#### [What to do]
Below are records; reproduce exactly the lines from the first through the one containing "- A Python [str]".
[[ Stored data open ]]
(** * Contact_Manager: the duplicate-merge, undo and backup core of
    [contact_manager.py], embedded in Rocq and checked against its
    specification.

    Conventions of the embedding.
    - A Python [str] is the list of its code points ([pystr]).
    - A dict used as a map is a [gmap], a set a [gset]; a list updated by
      index uses stdpp's list lookup and insert.
    - The float returned by [SequenceMatcher.ratio] is the rational
      [2*M/T]; for the integers a name can give, the float comparison
      against the threshold and the rational one agree.
    - The file system is the record [world]: the rows of [contacts.csv] as
      [csv.DictReader] yields them, the JSON value of the snapshot file and
      the backup directory.  Clock readings and the lines typed at the
      prompt are arguments of the operations that consume them. *)

From Stdlib Require Import QArith Ascii String.
From stdpp Require Import strings gmap list sorting.

Local Open Scope nat_scope.

(** ** Python strings *)

Module PyStr.

Abbreviation char := N (only parsing).
Abbreviation pystr := (list N) (only parsing).

(** A literal, written as a Rocq string of ASCII characters. *)
Definition py (s : string) : pystr :=
  N_of_ascii <$> list_ascii_of_string s.

(** [str.isspace] on one code point, which is also the class [\s] of [re]
    on a [str] pattern. *)
Definition isspace (c : char) : bool :=
  ((9 <=? c) && (c <=? 13) || (28 <=? c) && (c <=? 32)
   || (c =? 133) || (c =? 160) || (c =? 5760)
   || (8192 <=? c) && (c <=? 8202)
   || (c =? 8232) || (c =? 8233) || (c =? 8239) || (c =? 8287)
   || (c =? 12288))%N.

Fixpoint lstrip (s : pystr) : pystr :=
  match s with
  | c :: s' => if isspace c then lstrip s' else s
  | [] => []
  end.

Definition rstrip (s : pystr) : pystr := reverse (lstrip (reverse s)).

(** [s.strip()] *)
Definition strip (s : pystr) : pystr := rstrip (lstrip s).

(** [s.split(sep)] for a one-character separator. *)
Fixpoint split (sep : char) (s : pystr) : list pystr :=
  match s with
  | [] => [[]]
  | c :: s' =>
      if (c =? sep)%N then [] :: split sep s'
      else match split sep s' with
           | h :: t => (c :: h) :: t
           | [] => [[c]]
           end
  end.

(** [sep.join(parts)] *)
Fixpoint join (sep : pystr) (parts : list pystr) : pystr :=
  match parts with
  | [] => []
  | [p] => p
  | p :: ps => p ++ sep ++ join sep ps
  end.

(** [s <= t] on [str]: lexicographic on code points. *)
Fixpoint str_leb (s t : pystr) : bool :=
  match s, t with
  | [], _ => true
  | _ :: _, [] => false
  | c :: s', d :: t' => (c <? d)%N || (c =? d)%N && str_leb s' t'
  end.

Definition str_le (s t : pystr) : Prop := str_leb s t = true.

#[global] Instance str_le_dec : RelDecision str_le.
Proof. intros s t. unfold str_le. apply _. Defined.

(** [sorted(xs)] for a set of strings [xs]: the elements are distinct and
    the order is total, so the result does not depend on the set's
    iteration order nor on the sorting algorithm. *)
Definition sorted (xs : gset pystr) : list pystr :=
  merge_sort str_le (elements xs).

Definition startswith (s p : pystr) : bool :=
  bool_decide (take (length p) s = p).

Definition endswith (s p : pystr) : bool :=
  bool_decide (drop (length s - length p) s = p) && (length p <=? length s).

(** ASCII case mapping: what [str.lower] and [str.upper] do on code
    points below 128. *)
Definition ascii_lower (c : char) : char :=
  if ((65 <=? c) && (c <=? 90))%N then (c + 32)%N else c.
Definition ascii_upper (c : char) : char :=
  if ((97 <=? c) && (c <=? 122))%N then (c - 32)%N else c.
Definition is_ascii (c : char) : Prop := (c < 128)%N.

(** [str.lower] and [str.upper] follow the Unicode case tables, which are
    no part of the program.  They are an interface here: any pair of
    functions that maps ASCII text the ASCII way. *)
Class CaseTables := {
  lower : pystr → pystr;
  upper : pystr → pystr;
  lower_ascii : ∀ s, Forall is_ascii s → lower s = ascii_lower <$> s;
  upper_ascii : ∀ s, Forall is_ascii s → upper s = ascii_upper <$> s;
}.

(** The tables restricted to ASCII letters (other code points unchanged). *)
#[global, refine] Instance ascii_tables : CaseTables :=
  {| lower := fmap ascii_lower; upper := fmap ascii_upper |}.
Proof. all: reflexivity. Defined.

(** *** Facts about [strip], [split] and [sorted] *)

Lemma lstrip_spaces s : Forall (λ c, isspace c = true) s → lstrip s = [].
Proof. induction 1 as [|c s Hc _ IH]; simpl; [done|]. by rewrite Hc. Qed.

Lemma lstrip_suffix s : lstrip s `suffix_of` s.
Proof.
  induction s as [|c s IH]; simpl; [done|].
  destruct (isspace c); [by apply suffix_cons_r|done].
Qed.

(** The string does not begin with whitespace. *)
Definition clean_head (s : list N) : Prop :=
  match s with
  | c :: _ => isspace c = false
  | [] => True
  end.

Lemma lstrip_fixed s : clean_head s → lstrip s = s.
Proof. destruct s as [|c s]; simpl; [done|]. by intros ->. Qed.

Lemma lstrip_head s : clean_head (lstrip s).
Proof.
  induction s as [|c s IH]; simpl; [done|].
  by destruct (isspace c) eqn:E.
Qed.

Lemma lstrip_idemp s : lstrip (lstrip s) = lstrip s.
Proof. apply lstrip_fixed, lstrip_head. Qed.

Lemma rstrip_prefix s : rstrip s `prefix_of` s.
Proof.
  unfold rstrip. apply prefix_suffix_reverse.
  rewrite reverse_involutive. apply lstrip_suffix.
Qed.

Lemma rstrip_idemp s : rstrip (rstrip s) = rstrip s.
Proof. unfold rstrip. by rewrite reverse_involutive, lstrip_idemp. Qed.

Lemma strip_spaces s : Forall (λ c, isspace c = true) s → strip s = [].
Proof. intros Hs. unfold strip. by rewrite lstrip_spaces. Qed.

(** [strip] is idempotent: a stripped string is free of surrounding
    whitespace. *)
Lemma strip_idemp s : strip (strip s) = strip s.
Proof.
  unfold strip.
  assert (lstrip (rstrip (lstrip s)) = rstrip (lstrip s)) as ->.
  { apply lstrip_fixed.
    pose proof (lstrip_head s) as Hh.
    destruct (rstrip_prefix (lstrip s)) as [k Hk].
    destruct (rstrip (lstrip s)) as [|c u]; [done|].
    by rewrite Hk in Hh. }
  apply rstrip_idemp.
Qed.

Lemma split_not_nil sep s : split sep s ≠ [].
Proof.
  destruct s as [|c s]; simpl; [done|].
  destruct (c =? sep)%N; [done|]. by destruct (split sep s).
Qed.

(** Splitting [s + sep + t] gives the pieces of [s], then those of [t]. *)
Lemma split_app sep s t :
  split sep (s ++ sep :: t) = split sep s ++ split sep t.
Proof.
  induction s as [|c s IH]; simpl.
  - by rewrite N.eqb_refl.
  - destruct (c =? sep)%N; [by rewrite IH|].
    rewrite IH. pose proof (split_not_nil sep s).
    by destruct (split sep s).
Qed.

Lemma str_leb_refl s : str_leb s s = true.
Proof.
  induction s as [|c s IH]; simpl; [done|].
  by rewrite N.eqb_refl, IH, orb_true_r.
Qed.

#[global] Instance str_le_total : Total str_le.
Proof.
  intros s. unfold str_le.
  induction s as [|c s IH]; intros [|d t]; simpl; auto.
  destruct (N.ltb_spec c d), (N.ltb_spec d c), (N.eqb_spec c d),
    (N.eqb_spec d c); simpl; auto; try lia.
Qed.

#[global] Instance str_le_trans : Transitive str_le.
Proof.
  intros s. unfold str_le.
  induction s as [|c s IH]; intros [|d t] [|e u]; simpl; try done.
  destruct (N.ltb_spec c d), (N.ltb_spec d e), (N.ltb_spec c e),
    (N.eqb_spec c d), (N.eqb_spec d e), (N.eqb_spec c e);
    simpl; try done; try lia.
  apply IH.
Qed.

#[global] Instance str_le_antisymm : AntiSymm (=) str_le.
Proof.
  intros s. unfold str_le.
  induction s as [|c s IH]; intros [|d t]; simpl; try done.
  destruct (N.ltb_spec c d), (N.ltb_spec d c), (N.eqb_spec c d),
    (N.eqb_spec d c); simpl; try done; try lia.
  intros H1 H2. subst. f_equal. by apply IH.
Qed.

(** [sorted(xs)] lists the elements of [xs], each once, in increasing
    order. *)
Lemma sorted_spec (xs : gset (list N)) :
  StronglySorted str_le (sorted xs) ∧ NoDup (sorted xs) ∧
  ∀ x, x ∈ sorted xs ↔ x ∈ xs.
Proof.
  unfold sorted. split_and!.
  - apply StronglySorted_merge_sort; apply _.
  - rewrite merge_sort_Permutation. apply NoDup_elements.
  - intros x. rewrite merge_sort_Permutation. apply elem_of_elements.
Qed.

Lemma ascii_lower_upper c : ascii_lower (ascii_upper c) = ascii_lower c.
Proof.
  unfold ascii_lower, ascii_upper.
  destruct (N.leb_spec 97 c), (N.leb_spec c 122); simpl;
    repeat match goal with
           | |- context [(?x <=? ?y)%N] => destruct (N.leb_spec x y); simpl
           end; lia.
Qed.

Lemma ascii_upper_is_ascii c : is_ascii c → is_ascii (ascii_upper c).
Proof.
  unfold is_ascii, ascii_upper.
  destruct (N.leb_spec 97 c), (N.leb_spec c 122); simpl; lia.
Qed.

Lemma startswith_app p s : startswith (p ++ s) p = true.
Proof. unfold startswith. apply bool_decide_eq_true. apply take_app_length. Qed.

Lemma endswith_app s p : endswith (s ++ p) p = true.
Proof.
  unfold endswith. rewrite length_app.
  replace (length s + length p - length p) with (length s) by lia.
  rewrite drop_app_length. rewrite bool_decide_eq_true_2 by done.
  simpl. apply Nat.leb_le. lia.
Qed.

End PyStr.
Import PyStr.

(** ** [difflib.SequenceMatcher(None, a, b)], as far as [ratio] uses it *)

Module Difflib.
[[ Stored data closed ]]
#### [Response box]
(** * Contact_Manager: the duplicate-merge, undo and backup core of
    [contact_manager.py], embedded in Rocq and checked against its
    specification.

    Conventions of the embedding.
    - A Python [str] is the list of its code points ([pystr]).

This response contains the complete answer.